*** AVAILABLE DATA ***

(* ===== verification/Rfc1950.v ===== *)
(** * RFC 1950: the zlib format

    The header, the compressed data and the checksum of a zlib stream, over the
    reference decoder of the compressed data. *)

From S2P Require Import Prelude Adler32 Crc32 Rfc1951.

Module Rfc1950.
Import Rfc1951.

(** A 32-bit number, most significant byte first (RFC 1950, 2.1). *)
Definition be32 : P Z :=
  a ← get 8; b ← get 8; c ← get 8; d ← get 8; mret (quad d c b a).

(** CMF and FLG (2.2): a check of 5 bits, the method "deflate", a window of at
    most [2^wbits] bytes; whether a dictionary is preset. *)
Definition header (wbits : Z) : P bool :=
  cmf ← get 8; flg ← get 8;
  if negb ((256 * cmf + flg) mod 31 =? 0) then bad
  else if negb (cmf mod 16 =? 8) then bad
  else if wbits <? cmf / 16 + 8 then bad
  else mret ((flg / 32) mod 2 =? 1).

(** The Adler-32 checksum of the output follows the compressed data. *)
Definition trailer (out : list Z) (s : bitstream) : outcome :=
  match be32 s with
  | Ok a s => if a =? Adler32.adler_ref 1 out then Done out s else Invalid out
  | Short => Starved out
  | Bad => Invalid out
  end.
Definition data (s : bitstream) : outcome :=
  match blocks [] s with
  | Done out s => trailer out s
  | o => o
  end.

(** A stream with a preset dictionary stops at the identifier of the dictionary. *)
Inductive zoutcome := Data (o : outcome) | NeedDict (id : Z).

Definition zlib (wbits : Z) (s : bitstream) : zoutcome :=
  match header wbits s with
  | Ok false s => Data (data s)
  | Ok true s => match be32 s with Ok id _ => NeedDict id | _ => Data (Starved []) end
  | Short => Data (Starved [])
  | Bad => Data (Invalid [])
  end.

(** ** Equations *)

Lemma be32_eq s : 0 ≤ avail s →
  be32 s = if avail s <? 32 then Short
    else Ok (Crc32.ZSWAP32 (value s mod 2 ^ 32)) (dropped 32 s).
Proof.
  intros Ha. unfold be32. repeat (rewrite bind_get; cbn [avail value dropped]).
  destruct (Z.ltb_spec (avail s) 32), (Z.ltb_spec (avail s) 8), (Z.ltb_spec (avail s - 8) 8),
    (Z.ltb_spec (avail s - 8 - 8) 8), (Z.ltb_spec (avail s - 8 - 8 - 8) 8); try done; try lia.
  rewrite !dropped_dropped by lia. unfold mret, P_ret. change (8 + 8 + 8 + 8) with 32. f_equal.
  set (V := value s). change (2 ^ 32) with (2 ^ (8 + (8 + (8 + 8)))).
  rewrite !mod_pow2_split, !Z.div_div by lia. change (2 ^ 8 * 2 ^ 8) with (2 ^ 16). change (2 ^ 16 * 2 ^ 8) with (2 ^ 24).
  change (2 ^ 8 * 2 ^ 16) with (2 ^ 24).
  symmetry. rewrite <-Crc32.swap_quad.
  - f_equal. unfold quad. lia.
  - rewrite !Forall_cons. split_and!; [apply Z.mod_pos_bound; lia..|done].
Qed.

Lemma header_eq wbits s : 0 ≤ avail s → let V := value s in
  let cmf := V mod 2 ^ 8 in let flg := (V / 2 ^ 8) mod 2 ^ 8 in
  header wbits s = if avail s <? 16 then Short
    else if negb ((256 * cmf + flg) mod 31 =? 0) || negb (cmf mod 16 =? 8) || (wbits <? cmf / 16 + 8) then Bad
    else Ok ((flg / 32) mod 2 =? 1) (dropped 16 s).
Proof.
  intros Ha. unfold header. rewrite bind_get.
  destruct (Z.ltb_spec (avail s) 16), (Z.ltb_spec (avail s) 8); try done; try lia; rewrite bind_get; cbn [avail dropped].
  - by destruct (Z.ltb_spec (avail s - 8) 8); [|lia].
  - destruct (Z.ltb_spec (avail s - 8) 8); [lia|]. rewrite dropped_dropped by lia. cbn [value dropped].
    destruct (negb _); [done|]. destruct (negb _); [done|]. by destruct (_ <? _).
Qed.

End Rfc1950.
(* ===== verification/FastCodes.v ===== *)
(** * inflate_fast decodes what the reference decoder does

    One round of the fast loop is one step of the reference decoder, as long as
    six bytes of input and 258 bytes of room are left, which the loop checks;
    the unused bytes it gives back were read by it. *)

From Stdlib Require Import String.
From S2P Require Import Prelude Inftrees InftreesDecode Rfc1951 Symbols InflateState Inffast.
From S2P Require Import Inflate Runs BitReader Window InflateCodes.

Module FastCodes.
Import InflateState Inffast Window InflateCodes.

Section Fast.
  Context (inb : list Z) (s : inflate_state).
  Hypothesis Hinb : bytes inb.

Lemma avail_dropped n x : Rfc1951.avail (Rfc1951.dropped n x) = Rfc1951.avail x - n.
Proof. done. Qed.

(** ** The bits still to read *)

Definition fview (f : fast) : Rfc1951.bitstream :=
  Rfc1951.Bits (hold f + 2 ^ bits f * Rfc1951.le_value (drop (Z.to_nat (in_ f)) inb))
    (bits f + 8 * (zlen inb - in_ f)).

Record fgood (f : fast) : Prop := {
  fg_in : 0 ≤ in_ f ≤ zlen inb;
  fg_bits : 0 ≤ bits f ≤ 32;
  fg_hold : 0 ≤ hold f < 2 ^ bits f
}.

Lemma fview_range f : fgood f → 0 ≤ Rfc1951.value (fview f) ∧ 0 ≤ Rfc1951.avail (fview f).
Proof.
  intros [Hi Hb Hh]. pose proof (BitReader.le_value_range (drop (Z.to_nat (in_ f)) inb)) as Hl.
  specialize (Hl ltac:(by apply Forall_drop)). cbn. split; [|lia]. nia.
Qed.

Lemma fview_hold f n : fgood f → 0 ≤ n ≤ bits f → hold f mod 2 ^ n = Rfc1951.value (fview f) mod 2 ^ n.
Proof.
  intros [_ Hb Hh] Hn. rewrite <-(mod_mod_pow2 n (bits f) (Rfc1951.value (fview f))) by lia.
  f_equal. cbn. rewrite Z.mul_comm, Z.mod_add by lia. symmetry. by apply Z.mod_small.
Qed.

(** The input lasts while the buffer does not hold all of it. *)
Lemma pull_view f : fgood f → bits f ≤ 24 → bits f < Rfc1951.avail (fview f) →
  let f' := pull inb f in
  fgood f' ∧ fview f' = fview f ∧ out f' = out f ∧ bits f' = bits f + 8.
Proof.
  intros [Hi Hb Hh] H24 Ha f'. cbn in Ha. assert (in_ f < zlen inb) as Hlt by lia.
  assert (drop (Z.to_nat (in_ f)) inb = inb.[in_ f] :: drop (Z.to_nat (in_ f + 1)) inb) as Ed.
  { unfold zlen in *. rewrite Z2Nat.inj_add by lia. rewrite Nat.add_comm. simpl.
    apply drop_S. unfold aget. apply list_lookup_lookup_total_lt. lia. }
  assert (0 ≤ inb.[in_ f] < 2 ^ 8) as Hx by (apply (Forall_aget (ubits 8)); [done|lia]).
  assert (2 ^ (bits f + 8) = 2 ^ 8 * 2 ^ bits f) as E8 by (rewrite <-Z.pow_add_r by lia; f_equal; lia).
  pose proof (Z.pow_le_mono_r 2 (bits f + 8) 32 ltac:(lia) ltac:(lia)) as H32.
  assert (hold f' = hold f + inb.[in_ f] * 2 ^ bits f) as Eh.
  { cbn. rewrite Z.shiftl_mul_pow2 by lia. rewrite wrap_add_idem_r. apply wrap_small. unfold ubits. nia. }
  split; [|split_and!; [|done..]].
  - split; [cbn; lia|cbn; lia|]. rewrite Eh. cbn. nia.
  - unfold fview. rewrite Eh. change (bits f') with (bits f + 8). change (in_ f') with (in_ f + 1). f_equal; [|lia].
    rewrite Ed. cbn [Rfc1951.le_value foldr]. fold (Rfc1951.le_value (drop (Z.to_nat (in_ f + 1)) inb)).
    rewrite E8. lia.
Qed.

*** End of AVAILABLE DATA ***

AIM OF THE TASK
Your answer should consist solely of the lines above from the line with "set (V := value" to the line with "(** * inflate_fast", both included, reproduced exactly.

OUTPUT FOR THIS EXERCISE
  set (V := value s). change (2 ^ 32) with (2 ^ (8 + (8 + (8 + 8)))).
  rewrite !mod_pow2_split, !Z.div_div by lia. change (2 ^ 8 * 2 ^ 8) with (2 ^ 16). change (2 ^ 16 * 2 ^ 8) with (2 ^ 24).
  change (2 ^ 8 * 2 ^ 16) with (2 ^ 24).
  symmetry. rewrite <-Crc32.swap_quad.
  - f_equal. unfold quad. lia.
  - rewrite !Forall_cons. split_and!; [apply Z.mod_pos_bound; lia..|done].
Qed.

Lemma header_eq wbits s : 0 ≤ avail s → let V := value s in
  let cmf := V mod 2 ^ 8 in let flg := (V / 2 ^ 8) mod 2 ^ 8 in
  header wbits s = if avail s <? 16 then Short
    else if negb ((256 * cmf + flg) mod 31 =? 0) || negb (cmf mod 16 =? 8) || (wbits <? cmf / 16 + 8) then Bad
    else Ok ((flg / 32) mod 2 =? 1) (dropped 16 s).
Proof.
  intros Ha. unfold header. rewrite bind_get.
  destruct (Z.ltb_spec (avail s) 16), (Z.ltb_spec (avail s) 8); try done; try lia; rewrite bind_get; cbn [avail dropped].
  - by destruct (Z.ltb_spec (avail s - 8) 8); [|lia].
  - destruct (Z.ltb_spec (avail s - 8) 8); [lia|]. rewrite dropped_dropped by lia. cbn [value dropped].
    destruct (negb _); [done|]. destruct (negb _); [done|]. by destruct (_ <? _).
Qed.

End Rfc1950.
(* ===== verification/FastCodes.v ===== *)
(** * inflate_fast decodes what the reference decoder does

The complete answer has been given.